ASSIGNMENT
Take the entries below and print only the lines from the one with "pose proof (tables_for_nonneg" through the one with "rewrite Htr, virtual_register", exactly as they stand, both ends included.

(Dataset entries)
──────────────────────────────

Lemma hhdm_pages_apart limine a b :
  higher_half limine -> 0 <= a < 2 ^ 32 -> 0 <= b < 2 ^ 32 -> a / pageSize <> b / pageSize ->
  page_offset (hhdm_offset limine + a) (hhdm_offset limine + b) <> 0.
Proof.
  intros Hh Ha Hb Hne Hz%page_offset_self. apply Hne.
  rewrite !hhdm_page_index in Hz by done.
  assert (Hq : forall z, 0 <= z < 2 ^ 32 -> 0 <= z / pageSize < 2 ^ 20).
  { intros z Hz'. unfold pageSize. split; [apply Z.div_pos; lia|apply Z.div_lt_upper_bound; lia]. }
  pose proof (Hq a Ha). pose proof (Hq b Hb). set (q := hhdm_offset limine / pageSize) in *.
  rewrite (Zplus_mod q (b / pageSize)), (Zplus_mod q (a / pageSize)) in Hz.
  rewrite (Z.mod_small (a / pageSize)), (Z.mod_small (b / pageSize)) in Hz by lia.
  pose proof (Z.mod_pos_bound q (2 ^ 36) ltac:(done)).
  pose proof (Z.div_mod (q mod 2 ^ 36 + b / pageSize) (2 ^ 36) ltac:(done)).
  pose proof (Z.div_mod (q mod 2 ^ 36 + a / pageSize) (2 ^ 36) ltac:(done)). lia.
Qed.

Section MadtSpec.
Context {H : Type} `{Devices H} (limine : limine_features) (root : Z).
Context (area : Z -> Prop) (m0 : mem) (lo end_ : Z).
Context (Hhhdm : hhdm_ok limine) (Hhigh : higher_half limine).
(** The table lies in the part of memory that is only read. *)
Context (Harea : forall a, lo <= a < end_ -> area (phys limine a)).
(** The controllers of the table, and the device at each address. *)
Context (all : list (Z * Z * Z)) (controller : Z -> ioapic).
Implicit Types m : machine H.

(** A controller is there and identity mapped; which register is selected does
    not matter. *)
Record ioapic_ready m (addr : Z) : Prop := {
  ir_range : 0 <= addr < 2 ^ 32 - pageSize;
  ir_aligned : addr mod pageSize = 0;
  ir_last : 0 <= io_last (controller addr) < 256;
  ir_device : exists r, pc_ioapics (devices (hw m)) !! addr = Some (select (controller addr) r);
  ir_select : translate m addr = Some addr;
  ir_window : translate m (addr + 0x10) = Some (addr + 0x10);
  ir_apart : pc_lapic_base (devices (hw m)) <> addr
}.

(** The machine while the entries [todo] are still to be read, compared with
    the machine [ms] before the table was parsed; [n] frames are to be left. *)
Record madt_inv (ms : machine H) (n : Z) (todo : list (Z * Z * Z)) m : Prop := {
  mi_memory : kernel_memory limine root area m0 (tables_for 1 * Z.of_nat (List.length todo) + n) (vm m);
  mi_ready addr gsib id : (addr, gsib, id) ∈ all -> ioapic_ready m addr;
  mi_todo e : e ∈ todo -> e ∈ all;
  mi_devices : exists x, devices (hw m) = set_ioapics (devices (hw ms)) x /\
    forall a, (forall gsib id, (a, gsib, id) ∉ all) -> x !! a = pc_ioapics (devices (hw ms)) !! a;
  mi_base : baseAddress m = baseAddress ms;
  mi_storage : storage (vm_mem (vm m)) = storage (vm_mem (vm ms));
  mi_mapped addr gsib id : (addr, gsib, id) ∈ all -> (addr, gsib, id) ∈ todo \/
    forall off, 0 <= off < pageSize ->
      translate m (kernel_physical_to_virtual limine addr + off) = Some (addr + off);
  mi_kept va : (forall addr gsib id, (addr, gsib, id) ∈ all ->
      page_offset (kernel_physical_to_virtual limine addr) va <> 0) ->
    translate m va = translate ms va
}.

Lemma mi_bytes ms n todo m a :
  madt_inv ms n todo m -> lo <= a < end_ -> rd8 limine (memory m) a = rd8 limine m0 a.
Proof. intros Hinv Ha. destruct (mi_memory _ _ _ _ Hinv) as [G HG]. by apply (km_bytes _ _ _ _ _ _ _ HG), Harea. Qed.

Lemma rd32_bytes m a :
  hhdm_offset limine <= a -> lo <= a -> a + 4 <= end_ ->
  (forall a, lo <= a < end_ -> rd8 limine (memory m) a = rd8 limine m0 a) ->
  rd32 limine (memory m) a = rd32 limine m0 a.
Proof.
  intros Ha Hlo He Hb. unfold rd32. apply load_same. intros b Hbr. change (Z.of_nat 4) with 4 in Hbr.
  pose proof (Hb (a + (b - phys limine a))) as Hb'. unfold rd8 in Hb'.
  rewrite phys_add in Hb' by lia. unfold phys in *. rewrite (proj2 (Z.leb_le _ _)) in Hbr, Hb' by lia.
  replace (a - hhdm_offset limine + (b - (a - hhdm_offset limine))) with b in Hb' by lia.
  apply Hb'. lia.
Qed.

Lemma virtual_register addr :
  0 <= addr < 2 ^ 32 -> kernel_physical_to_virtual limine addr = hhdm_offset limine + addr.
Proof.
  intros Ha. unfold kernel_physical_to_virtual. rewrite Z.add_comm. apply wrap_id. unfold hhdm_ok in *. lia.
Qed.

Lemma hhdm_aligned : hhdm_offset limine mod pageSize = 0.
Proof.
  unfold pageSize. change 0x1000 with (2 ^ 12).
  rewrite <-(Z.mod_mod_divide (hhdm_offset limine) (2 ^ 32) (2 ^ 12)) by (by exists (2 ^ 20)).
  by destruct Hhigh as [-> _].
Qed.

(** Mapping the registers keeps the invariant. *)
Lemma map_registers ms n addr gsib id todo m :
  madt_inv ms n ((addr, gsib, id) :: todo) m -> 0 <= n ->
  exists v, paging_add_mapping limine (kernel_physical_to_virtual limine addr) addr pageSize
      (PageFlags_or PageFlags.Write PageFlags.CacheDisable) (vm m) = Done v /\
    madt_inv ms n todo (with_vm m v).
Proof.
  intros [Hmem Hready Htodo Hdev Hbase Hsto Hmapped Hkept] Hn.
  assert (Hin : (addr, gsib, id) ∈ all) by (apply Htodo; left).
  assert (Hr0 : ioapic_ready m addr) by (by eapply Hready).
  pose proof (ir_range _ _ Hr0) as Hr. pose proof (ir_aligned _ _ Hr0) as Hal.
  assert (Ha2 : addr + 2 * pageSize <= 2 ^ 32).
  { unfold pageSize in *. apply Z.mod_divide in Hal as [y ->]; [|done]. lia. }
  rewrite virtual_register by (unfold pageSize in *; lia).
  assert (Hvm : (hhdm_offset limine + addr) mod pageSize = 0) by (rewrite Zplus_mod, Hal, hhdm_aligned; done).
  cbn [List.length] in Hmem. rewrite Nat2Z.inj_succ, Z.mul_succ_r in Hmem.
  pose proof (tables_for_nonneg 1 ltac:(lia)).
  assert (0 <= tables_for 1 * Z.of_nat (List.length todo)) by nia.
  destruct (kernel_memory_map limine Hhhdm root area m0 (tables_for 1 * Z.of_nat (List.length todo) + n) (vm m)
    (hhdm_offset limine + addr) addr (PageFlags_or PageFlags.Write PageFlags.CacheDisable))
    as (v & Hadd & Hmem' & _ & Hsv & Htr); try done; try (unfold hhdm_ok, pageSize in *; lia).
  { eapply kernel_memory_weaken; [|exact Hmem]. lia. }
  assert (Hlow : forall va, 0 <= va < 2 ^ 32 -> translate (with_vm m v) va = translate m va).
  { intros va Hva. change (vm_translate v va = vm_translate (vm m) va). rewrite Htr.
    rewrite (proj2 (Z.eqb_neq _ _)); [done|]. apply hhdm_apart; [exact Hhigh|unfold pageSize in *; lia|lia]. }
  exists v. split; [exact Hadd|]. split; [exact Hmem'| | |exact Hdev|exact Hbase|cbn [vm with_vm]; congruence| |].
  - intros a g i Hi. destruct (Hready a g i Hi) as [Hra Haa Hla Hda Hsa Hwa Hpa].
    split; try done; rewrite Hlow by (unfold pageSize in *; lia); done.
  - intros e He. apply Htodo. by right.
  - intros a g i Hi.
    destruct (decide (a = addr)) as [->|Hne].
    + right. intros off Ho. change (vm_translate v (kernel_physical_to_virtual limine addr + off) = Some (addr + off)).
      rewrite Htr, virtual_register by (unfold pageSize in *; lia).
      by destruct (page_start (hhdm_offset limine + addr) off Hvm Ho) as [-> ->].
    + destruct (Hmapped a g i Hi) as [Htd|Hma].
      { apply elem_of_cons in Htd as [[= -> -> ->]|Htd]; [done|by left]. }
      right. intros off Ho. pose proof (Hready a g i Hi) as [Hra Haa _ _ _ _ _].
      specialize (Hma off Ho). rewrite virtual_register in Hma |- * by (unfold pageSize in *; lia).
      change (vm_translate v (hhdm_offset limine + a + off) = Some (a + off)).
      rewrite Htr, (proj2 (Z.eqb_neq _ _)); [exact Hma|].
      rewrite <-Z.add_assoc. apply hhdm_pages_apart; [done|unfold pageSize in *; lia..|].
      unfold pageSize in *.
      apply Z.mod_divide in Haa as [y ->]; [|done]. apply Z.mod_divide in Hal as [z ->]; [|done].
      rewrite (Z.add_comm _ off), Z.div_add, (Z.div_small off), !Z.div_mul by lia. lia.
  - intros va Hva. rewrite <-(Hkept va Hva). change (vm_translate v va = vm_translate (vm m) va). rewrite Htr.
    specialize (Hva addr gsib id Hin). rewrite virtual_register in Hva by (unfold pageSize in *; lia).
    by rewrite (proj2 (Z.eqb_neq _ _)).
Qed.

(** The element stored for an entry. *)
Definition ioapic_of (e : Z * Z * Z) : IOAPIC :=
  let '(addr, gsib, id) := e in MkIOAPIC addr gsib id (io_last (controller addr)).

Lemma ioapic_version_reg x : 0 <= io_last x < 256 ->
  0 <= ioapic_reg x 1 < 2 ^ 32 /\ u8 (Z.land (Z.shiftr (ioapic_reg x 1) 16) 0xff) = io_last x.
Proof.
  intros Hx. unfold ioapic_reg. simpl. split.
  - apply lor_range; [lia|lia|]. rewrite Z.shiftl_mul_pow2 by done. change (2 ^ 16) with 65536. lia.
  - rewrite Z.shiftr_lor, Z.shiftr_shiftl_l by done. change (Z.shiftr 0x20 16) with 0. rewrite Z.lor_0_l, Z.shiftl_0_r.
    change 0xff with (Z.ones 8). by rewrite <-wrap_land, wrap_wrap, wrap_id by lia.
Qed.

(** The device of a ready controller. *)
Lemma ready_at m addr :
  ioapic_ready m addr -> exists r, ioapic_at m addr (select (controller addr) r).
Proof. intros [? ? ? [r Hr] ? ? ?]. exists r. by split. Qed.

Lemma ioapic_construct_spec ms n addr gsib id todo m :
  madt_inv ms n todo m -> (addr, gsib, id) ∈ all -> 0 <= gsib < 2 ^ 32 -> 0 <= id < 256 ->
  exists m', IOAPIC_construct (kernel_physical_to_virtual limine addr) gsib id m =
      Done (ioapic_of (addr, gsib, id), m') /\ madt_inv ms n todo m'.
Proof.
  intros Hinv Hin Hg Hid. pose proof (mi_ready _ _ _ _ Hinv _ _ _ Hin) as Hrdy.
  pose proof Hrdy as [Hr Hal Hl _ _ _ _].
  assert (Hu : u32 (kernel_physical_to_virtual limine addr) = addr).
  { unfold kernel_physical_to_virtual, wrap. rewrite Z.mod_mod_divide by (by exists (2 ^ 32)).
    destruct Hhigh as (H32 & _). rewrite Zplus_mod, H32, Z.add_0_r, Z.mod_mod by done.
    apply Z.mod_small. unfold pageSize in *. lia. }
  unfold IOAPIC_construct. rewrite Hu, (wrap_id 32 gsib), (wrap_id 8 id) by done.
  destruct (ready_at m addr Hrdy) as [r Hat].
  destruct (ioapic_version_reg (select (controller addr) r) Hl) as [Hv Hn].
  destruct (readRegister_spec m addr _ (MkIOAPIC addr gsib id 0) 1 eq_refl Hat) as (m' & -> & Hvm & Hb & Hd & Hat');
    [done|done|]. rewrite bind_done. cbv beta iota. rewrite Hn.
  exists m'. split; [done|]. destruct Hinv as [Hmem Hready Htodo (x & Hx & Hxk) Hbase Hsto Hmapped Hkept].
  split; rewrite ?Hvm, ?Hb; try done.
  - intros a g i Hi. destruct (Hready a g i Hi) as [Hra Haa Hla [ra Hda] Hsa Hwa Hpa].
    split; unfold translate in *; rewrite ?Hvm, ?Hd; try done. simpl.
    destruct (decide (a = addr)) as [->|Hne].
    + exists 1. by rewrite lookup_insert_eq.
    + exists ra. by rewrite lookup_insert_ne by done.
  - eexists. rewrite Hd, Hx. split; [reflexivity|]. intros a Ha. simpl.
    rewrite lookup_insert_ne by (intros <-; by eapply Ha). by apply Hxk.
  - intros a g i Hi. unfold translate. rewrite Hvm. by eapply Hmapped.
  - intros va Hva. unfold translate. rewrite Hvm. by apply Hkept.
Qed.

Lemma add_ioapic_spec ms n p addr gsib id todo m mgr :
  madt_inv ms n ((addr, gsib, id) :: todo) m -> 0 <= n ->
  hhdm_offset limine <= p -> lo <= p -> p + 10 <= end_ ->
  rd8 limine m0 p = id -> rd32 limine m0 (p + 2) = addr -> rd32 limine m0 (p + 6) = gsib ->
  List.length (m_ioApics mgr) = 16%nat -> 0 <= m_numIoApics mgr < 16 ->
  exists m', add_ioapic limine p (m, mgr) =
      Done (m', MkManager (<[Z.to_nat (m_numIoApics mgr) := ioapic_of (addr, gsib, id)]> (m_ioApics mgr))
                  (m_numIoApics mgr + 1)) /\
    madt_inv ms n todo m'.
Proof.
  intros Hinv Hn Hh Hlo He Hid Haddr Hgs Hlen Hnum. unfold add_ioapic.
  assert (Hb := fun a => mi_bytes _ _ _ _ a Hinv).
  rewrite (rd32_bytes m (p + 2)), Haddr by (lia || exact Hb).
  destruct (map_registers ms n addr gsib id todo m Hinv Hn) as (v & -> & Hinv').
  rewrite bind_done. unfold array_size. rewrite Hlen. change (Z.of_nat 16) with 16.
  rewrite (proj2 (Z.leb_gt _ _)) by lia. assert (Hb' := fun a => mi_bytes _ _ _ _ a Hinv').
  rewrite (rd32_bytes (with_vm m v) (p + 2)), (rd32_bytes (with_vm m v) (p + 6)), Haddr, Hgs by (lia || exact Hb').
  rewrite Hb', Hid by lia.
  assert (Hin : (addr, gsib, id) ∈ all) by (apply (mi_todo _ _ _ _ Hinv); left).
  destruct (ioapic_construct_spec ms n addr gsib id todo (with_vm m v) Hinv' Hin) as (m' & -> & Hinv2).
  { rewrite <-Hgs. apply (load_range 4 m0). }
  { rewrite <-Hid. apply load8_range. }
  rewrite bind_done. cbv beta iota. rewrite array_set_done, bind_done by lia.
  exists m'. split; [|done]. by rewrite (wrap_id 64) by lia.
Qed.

──────────────────────────────

SOLUTION BELOW
  pose proof (tables_for_nonneg 1 ltac:(lia)).
  assert (0 <= tables_for 1 * Z.of_nat (List.length todo)) by nia.
  destruct (kernel_memory_map limine Hhhdm root area m0 (tables_for 1 * Z.of_nat (List.length todo) + n) (vm m)
    (hhdm_offset limine + addr) addr (PageFlags_or PageFlags.Write PageFlags.CacheDisable))
    as (v & Hadd & Hmem' & _ & Hsv & Htr); try done; try (unfold hhdm_ok, pageSize in *; lia).
  { eapply kernel_memory_weaken; [|exact Hmem]. lia. }
  assert (Hlow : forall va, 0 <= va < 2 ^ 32 -> translate (with_vm m v) va = translate m va).
  { intros va Hva. change (vm_translate v va = vm_translate (vm m) va). rewrite Htr.
    rewrite (proj2 (Z.eqb_neq _ _)); [done|]. apply hhdm_apart; [exact Hhigh|unfold pageSize in *; lia|lia]. }
  exists v. split; [exact Hadd|]. split; [exact Hmem'| | |exact Hdev|exact Hbase|cbn [vm with_vm]; congruence| |].
  - intros a g i Hi. destruct (Hready a g i Hi) as [Hra Haa Hla Hda Hsa Hwa Hpa].
    split; try done; rewrite Hlow by (unfold pageSize in *; lia); done.
  - intros e He. apply Htodo. by right.
  - intros a g i Hi.
    destruct (decide (a = addr)) as [->|Hne].
    + right. intros off Ho. change (vm_translate v (kernel_physical_to_virtual limine addr + off) = Some (addr + off)).
      rewrite Htr, virtual_register by (unfold pageSize in *; lia).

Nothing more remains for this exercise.